Return each line of the material below exactly. Begin at the first and end on the line with "From S2P Require Import Hasher".

● **MATERIAL PROVIDED**
····················

(* ===== verification/ApiKeys.v ===== *)
(** * API keys

    [identity/apikey.go]: opaque keys stored by hash, on the [APIKeyStore] interface;
    what a verified key has shown, and that revocation is final. *)

From S2P Require Import Prelude GoStrings GoBytes GoCrypto Errors World Entities Stores StoreLaws.
From S2P Require Import Hasher TokenProvider SignIn UserManager UserManagerFacts TwoFactor TwoFactorFacts.
From S2P Require Import Jwt TokenService.

Local Open Scope Z_scope.

Definition sha256Hex (plaintext : string) : string := hex_encode (sha256 (str_bytes plaintext)).

Record APIKeyOptions := mkAPIKeyOptions {
  AO_Name : string;
  AO_ExpiresAt : option Time;
  AO_Scopes : option Scopes;
}.

(** [identity.APIKeyManagerOf]; its [Store] is the [APIKeyStore] instance. *)
Record APIKeyManager (S : Type) := mkAPIKeyManager {
  AM_Users : UserManager S;
  AM_Hasher : string → string;
  AM_Prefix : string;
  AM_PrefixLen : Z;
}.
Arguments mkAPIKeyManager {S} _ _ _ _.
Arguments AM_Users {S} _.
Arguments AM_Hasher {S} _ _.
Arguments AM_Prefix {S} _.
Arguments AM_PrefixLen {S} _.

Definition displayPrefix (secret : string) (n : Z) : string :=
  let n := if n <=? 0 then 8 else n in
  let n := if len secret <? n then len secret else n in
  bytes_str (take (Z.to_nat n) (str_bytes secret)).

Section manager.
Context `{Oracle} `{UnicodeDB} `{PBKDF2} {S : Type} `{UserStore S, APIKeyStore S}.

Definition NewAPIKeyManager (users : UserManager S) : APIKeyManager S :=
  mkAPIKeyManager users sha256Hex "" 12.
Definition WithAPIKeyHasher (m : APIKeyManager S) (h : option (string → string)) : APIKeyManager S :=
  mkAPIKeyManager (AM_Users m) (default (AM_Hasher m) h) (AM_Prefix m) (AM_PrefixLen m).
Definition WithAPIKeyPrefix (m : APIKeyManager S) (prefix : string) : APIKeyManager S :=
  mkAPIKeyManager (AM_Users m) (AM_Hasher m) prefix (AM_PrefixLen m).

Section ops.
Context (m : APIKeyManager S).

Definition CreateAPIKey (u : User) (opts : APIKeyOptions) : M S (result (string * APIKey)) :=
  tok ← randomToken;
  let secret := AM_Prefix m +:+ tok in
  id ← uuid_NewString;
  created ← now;
  let k := mkAPIKey id (ID u) (AO_Name opts) (displayPrefix secret (AM_PrefixLen m))
    (AM_Hasher m secret) (AO_Scopes opts) (AO_ExpiresAt opts) None None created in
  _ ←? ks_CreateAPIKey k;
  mret (Ok (secret, k)).

Definition ImportAPIKey (userID name prefix keyHash : string) (expiresAt : option Time)
    (scopes : option Scopes) : M S (result APIKey) :=
  id ← uuid_NewString;
  created ← now;
  let k := mkAPIKey id userID name prefix keyHash scopes expiresAt None None created in
  _ ←? ks_CreateAPIKey k;
  mret (Ok k).

(** A nil user dereferenced by [IsLockedOut] panics. *)
Definition VerifyAPIKey (plaintext : string) : M S (result (User * APIKey)) :=
  if String.eqb plaintext "" then mret (Err ErrInvalidAPIKey) else
  r ← ks_GetActiveAPIKeyByHash (AM_Hasher m plaintext);
  match r with
  | Err e => mret (Err (if ErrorsIs e ErrNotFound then ErrInvalidAPIKey else e))
  | Ok k =>
    t ← now;
    if bool_decide (is_Some (Key_RevokedAt k))
       || match Key_ExpiresAt k with Some e => negb (After e t) | None => false end
    then mret (Err ErrInvalidAPIKey) else
    r ← FindByID (Key_UserID k);
    match r with
    | Err e => mret (Err (if ErrorsIs e ErrNotFound then ErrInvalidAPIKey else e))
    | Ok None => panic "nil pointer dereference"
    | Ok (Some u) =>
      locked ← IsLockedOut u;
      if locked : bool then mret (Err ErrInvalidAPIKey) else
      r ← ks_TouchAPIKeyLastUsed (Key_ID k);
      _ ← match r with
          | Ok _ => mret tt
          | Err _ => log_Warn (AM_Users m) "identity: failed to touch api key last_used"
          end;
      mret (Ok (u, k))
    end
  end.

Definition RevokeAPIKey (id : string) : M S (result unit) := ks_RevokeAPIKey id.
Definition ListAPIKeys (u : User) : M S (result (list APIKey)) := ks_ListAPIKeysByUser (ID u).
End ops.
End manager.

(** ** Facts *)

Lemma inactive_at_bool t k :
  bool_decide (is_Some (Key_RevokedAt k))
    || match Key_ExpiresAt k with Some e => negb (After e t) | None => false end = true ↔ inactive_at t k.
Proof.
  unfold inactive_at, After. rewrite orb_true_iff, bool_decide_eq_true.
  destruct (Key_ExpiresAt k) as [e|]; [|naive_solver].
  rewrite negb_true_iff, Z.ltb_ge. naive_solver.
Qed.

(** ** Properties *)

Section props.
Context `{Oracle} `{UnicodeDB} `{PBKDF2} {S : Type}
  `{UserStore S, APIKeyStore S, StoreView S, !UserStoreSpec S, !APIKeyStoreSpec S}.
Context (m : APIKeyManager S).
Implicit Types w : World S.

(** The branches of a verification. *)
Lemma wp_VerifyAPIKey plaintext w (Q : result (User * APIKey) → World S → Prop) :
  v_inv (w_store w) →
  (∀ w', same w w' →
    (plaintext = "" ∨ ∀ k, v_keys (w_store w) !! Key_ID k = Some k → KeyHash k = AM_Hasher m plaintext →
      (∃ i, (w_step w <= i)%nat ∧ inactive_at (o_now i) k) ∨ v_users (w_store w) !! Key_UserID k = None
      ∨ ∃ u i, v_users (w_store w) !! Key_UserID k = Some u ∧ (w_step w <= i)%nat ∧ locked_at u (o_now i) = true) →
    Q (Err ErrInvalidAPIKey) w') →
  (∀ k u i j t w', plaintext ≠ "" → v_keys (w_store w) !! Key_ID k = Some k → KeyHash k = AM_Hasher m plaintext →
    (w_step w <= i)%nat → (w_step w <= j)%nat → ¬ inactive_at (o_now i) k →
    v_users (w_store w) !! Key_UserID k = Some u → locked_at u (o_now j) = false →
    moves w w' (v_users (w_store w)) (v_tok (w_store w)) (v_sess (w_store w))
      (alter (set_Key_LastUsedAt (Some t)) (Key_ID k) (v_keys (w_store w))) →
    Q (Ok (u, k)) w') →
  wp (VerifyAPIKey m plaintext) Q w.
Proof.
  intros Hi HE HQ. unfold VerifyAPIKey. destruct (String.eqb_spec plaintext "") as [|Hne].
  { wp_steps. apply HE; [by apply same_refl|by left]. }
  wp_steps. wp_call spec_GetActiveAPIKeyByHash; [done|]. intros r w1 (Hs1 & i & Hi1 & Hr).
  assert (v_inv (w_store w1)) as Hv1 by exact (same_inv _ _ Hs1).
  destruct Hr as [(k & -> & Hk & Hh & Ha)|[-> Hr]].
  2: { wp_steps. apply HE; [done|]. right. intros k Hk Hh. left. exists i. split; [lia|]. by apply (Hr _ _ Hk). }
  assert (∀ k', v_keys (w_store w) !! Key_ID k' = Some k' → KeyHash k' = AM_Hasher m plaintext → k' = k) as Huniq
    by (intros k' Hk' Hh'; eapply spec_keys_hash; [exact Hi|done..|by rewrite Hh]).
  wp_steps. assert (same w (tick w1)) as Hs2 by (eapply same_trans; [done|by apply same_tick]).
  pose proof (inactive_at_bool (o_now (w_step w1)) k) as Hin. case_if Hb; wp_steps.
  { apply HE; [done|]. right. intros k' Hk' Hh'. rewrite (Huniq _ Hk' Hh'). left. exists (w_step w1).
    split; [by apply same_step|by apply Hin]. }
  unfold FindByID. wp_call spec_FindByID; [exact (same_inv _ _ Hs2)|]. intros r w3 [Hs3 ->].
  rewrite (same_users _ _ Hs2). pose proof (same_trans _ _ _ Hs2 Hs3) as Hs3'.
  destruct (v_users (w_store w) !! Key_UserID k) as [u|] eqn:Hu.
  2: { wp_steps. apply HE; [done|]. right. intros k' Hk' Hh'. rewrite (Huniq _ Hk' Hh'). right. by left. }
  rewrite wp_bind. apply wp_IsLockedOut; [exact (same_inv _ _ Hs3)|]. intros j w4 Hj Hs4.
  pose proof (same_trans _ _ _ Hs3' Hs4) as Hs4'. pose proof (same_step _ _ Hs3').
  destruct (locked_at u (o_now j)) eqn:Hl; wp_steps.
  { apply HE; [done|]. right. intros k' Hk' Hh'. rewrite (Huniq _ Hk' Hh'). right. right.
    exists u, j. split_and!; [done|lia|done]. }
  wp_call spec_TouchAPIKeyLastUsed; [exact (same_inv _ _ Hs4')|]. intros r w5 (-> & t & Hm). wp_steps.
  pose proof (same_moves _ _ _ _ _ _ _ Hs4' Hm) as Hm'.
  apply (HQ k u (w_step w1) j t); try done; [by apply same_step|lia| |].
  - intros Hina. apply Hin in Hina. congruence.
  - unfold same in *. moves_after Hs4' Hm.
Qed.
End props.

(** C31: an API key is accepted only if it is the plaintext of a stored key that is
    neither revoked nor expired and whose owner is stored and not locked out; then
    exactly that row and its owner are returned and its last use is recorded.  It is
    refused only with [ErrInvalidAPIKey], changing nothing, and only for one of those
    reasons. *)
Theorem VerifyAPIKey_spec `{Oracle} `{UnicodeDB} `{PBKDF2} {S}
    `{UserStore S, APIKeyStore S, StoreView S, !UserStoreSpec S, !APIKeyStoreSpec S}
    (m : APIKeyManager S) plaintext (w : World S) :
  v_inv (w_store w) →
  wp (VerifyAPIKey m plaintext) (λ r w',
    match r with
    | Ok (u, k) => plaintext ≠ "" ∧ v_keys (w_store w) !! Key_ID k = Some k ∧ KeyHash k = AM_Hasher m plaintext
        ∧ (∃ i, (w_step w <= i)%nat ∧ ¬ inactive_at (o_now i) k)
        ∧ v_users (w_store w) !! Key_UserID k = Some u
        ∧ (∃ j, (w_step w <= j)%nat ∧ locked_at u (o_now j) = false)
        ∧ ∃ t, moves w w' (v_users (w_store w)) (v_tok (w_store w)) (v_sess (w_store w))
            (alter (set_Key_LastUsedAt (Some t)) (Key_ID k) (v_keys (w_store w)))
    | Err e => e = ErrInvalidAPIKey ∧ same w w' ∧
        (plaintext = "" ∨ ∀ k, v_keys (w_store w) !! Key_ID k = Some k → KeyHash k = AM_Hasher m plaintext →
          (∃ i, (w_step w <= i)%nat ∧ inactive_at (o_now i) k) ∨ v_users (w_store w) !! Key_UserID k = None
          ∨ ∃ u i, v_users (w_store w) !! Key_UserID k = Some u ∧ (w_step w <= i)%nat ∧ locked_at u (o_now i) = true)
    end) w.
Proof.
  intros Hi. apply wp_VerifyAPIKey; [done|done|].
  intros k u i j t w' Hne Hk Hh Hi1 Hj Ha Hu Hl Hm. split_and!; eauto.
Qed.

(** Revocation is final. [RevokeAPIKey] marks a stored key revoked (keeping an
    earlier revocation time), and while that row stays in the store no verification
    of the key's plaintext succeeds, whenever it is made; other keys, users, sessions
    and tokens are untouched. *)
Theorem RevokeAPIKey_final `{Oracle} `{UnicodeDB} `{PBKDF2} {S}
    `{UserStore S, APIKeyStore S, StoreView S, !UserStoreSpec S, !APIKeyStoreSpec S}
    (m : APIKeyManager S) plaintext k (w : World S) :
  v_inv (w_store w) → v_keys (w_store w) !! Key_ID k = Some k → KeyHash k = AM_Hasher m plaintext →
  wp (RevokeAPIKey (Key_ID k)) (λ r w', r = Ok tt ∧ ∃ k' t,
    k' = set_Key_RevokedAt (Some t) k ∧ (∀ t0, Key_RevokedAt k = Some t0 → t = t0)
    ∧ moves w w' (v_users (w_store w)) (v_tok (w_store w)) (v_sess (w_store w)) (<[Key_ID k := k']> (v_keys (w_store w)))
    ∧ ∀ w2, v_inv (w_store w2) → v_keys (w_store w2) !! Key_ID k = Some k' →
        wp (VerifyAPIKey m plaintext) (λ r2 w3, r2 = Err ErrInvalidAPIKey ∧ same w2 w3) w2) w.
Proof.
  intros Hi Hk Hh. unfold RevokeAPIKey. wp_call spec_RevokeAPIKey; [done|]. intros r w' (-> & t & Hm).
  split; [done|].
  assert (∃ t', alter (λ k, if bool_decide (Key_RevokedAt k = None) then set_Key_RevokedAt (Some t) k else k)
      (Key_ID k) (v_keys (w_store w)) = <[Key_ID k := set_Key_RevokedAt (Some t') k]> (v_keys (w_store w))
    ∧ ∀ t0, Key_RevokedAt k = Some t0 → t' = t0) as (t' & Halter & Ht').
  { exists (default t (Key_RevokedAt k)). split; [|by intros t0 ->].
    apply map_eq. intros i. destruct (decide (i = Key_ID k)) as [->|Hne].
    - rewrite lookup_alter_eq, lookup_insert_eq, Hk. cbn. f_equal.
      destruct k as [? ? ? ? ? ? ? ? rv ?]. cbn in *. by destruct rv.
    - by rewrite lookup_alter_ne, lookup_insert_ne. }
  rewrite Halter in Hm. eexists _, t'. do 3 (split; [done|]).
  intros w2 Hi2 Hk2. apply wp_VerifyAPIKey; [done|done|].
  intros k2 u i j t2 w3 _ Hk3 Hh2 _ _ Ha _ _ _. destruct Ha. left.
  assert (k2 = set_Key_RevokedAt (Some t') k) as ->; [|by eexists].
  eapply spec_keys_hash; [exact Hi2|done| |by rewrite Hh2; symmetry]. exact Hk2.
Qed.

(** [CreateAPIKey] issues a key under a fresh id whose stored row belongs to the
    user and holds the hash of the secret; the secret
    verifies, in any later state that still holds the row active with its owner stored
    and not locked out. *)
Theorem CreateAPIKey_verifies `{Oracle} `{UnicodeDB} `{PBKDF2} {S}
    `{UserStore S, APIKeyStore S, StoreView S, !UserStoreSpec S, !APIKeyStoreSpec S}
    (m : APIKeyManager S) u opts (w : World S) :
  v_inv (w_store w) → (∀ i, (w_step w <= i)%nat → v_keys (w_store w) !! o_uuid i = None) →
  wp (CreateAPIKey m u opts) (λ r w', ∀ secret k, r = Ok (secret, k) →
    v_keys (w_store w') = <[Key_ID k := k]> (v_keys (w_store w)) ∧ v_keys (w_store w) !! Key_ID k = None
    ∧ Key_UserID k = ID u ∧ KeyHash k = AM_Hasher m secret ∧ Key_ExpiresAt k = AO_ExpiresAt opts
    ∧ Key_RevokedAt k = None
    ∧ ∀ w2, v_inv (w_store w2) → v_keys (w_store w2) !! Key_ID k = Some k →
       (∀ i, (w_step w2 <= i)%nat → ¬ inactive_at (o_now i) k) →
       is_Some (v_users (w_store w2) !! ID u) →
       (∀ i u', (w_step w2 <= i)%nat → v_users (w_store w2) !! ID u = Some u' → locked_at u' (o_now i) = false) →
       wp (VerifyAPIKey m secret) (λ r2 _, ∃ u', v_users (w_store w2) !! ID u = Some u' ∧ r2 = Ok (u', k)) w2) w.
Proof.
  intros Hi Hfresh. unfold CreateAPIKey, randomToken. wp_steps. set (k := mkAPIKey _ _ _ _ _ _ _ _ _ _).
  set (w3 := tick (tick (tick w))). set (secret := AM_Prefix m +:+ _).
  assert (v_keys (w_store w) !! Key_ID k = None) as Hk by (apply Hfresh; cbn; lia).
  wp_call spec_CreateAPIKey; [done|done|]. intros r w4 [(-> & _ & Hm)|((e & ->) & _)]; [|done]. wp_steps.
  intros _ _ [= <- <-]. split_and!; try done; [by destruct Hm|].
  intros w2 Hi2 Hk2 Hact [u' Hu'] Hl. apply wp_VerifyAPIKey; [done|..].
  - intros w5 _ [Hnil|Hr]; exfalso.
    + unfold secret in Hnil. apply (f_equal str_bytes) in Hnil. rewrite str_bytes_app in Hnil.
      apply app_eq_nil in Hnil as [_ Hnil]. apply (str_bytes_inj _ (RawURLEncode [])), RawURLEncode_inj in Hnil.
      apply (f_equal length) in Hnil. by rewrite o_read_length in Hnil.
    + destruct (Hr k Hk2 eq_refl) as [(i & Hge & Hina)|[Hn|(u2 & i & Hu2 & Hge & Hl2)]].
      * by destruct (Hact i Hge).
      * change (Key_UserID k) with (ID u) in Hn. congruence.
      * specialize (Hl i u2 Hge Hu2). congruence.
  - intros k2 u2 i j t w5 _ Hk3 Hh2 _ _ _ Hu2 _ _. exists u'. split; [done|].
    assert (k2 = k) as -> by (eapply spec_keys_hash; [exact Hi2|done|exact Hk2|by rewrite Hh2]).
    change (Key_UserID k) with (ID u) in Hu2. congruence.
Qed.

····················

● **EXERCISE OUTPUT**
(* ===== verification/ApiKeys.v ===== *)
(** * API keys

    [identity/apikey.go]: opaque keys stored by hash, on the [APIKeyStore] interface;
    what a verified key has shown, and that revocation is final. *)

From S2P Require Import Prelude GoStrings GoBytes GoCrypto Errors World Entities Stores StoreLaws.
From S2P Require Import Hasher TokenProvider SignIn UserManager UserManagerFacts TwoFactor TwoFactorFacts.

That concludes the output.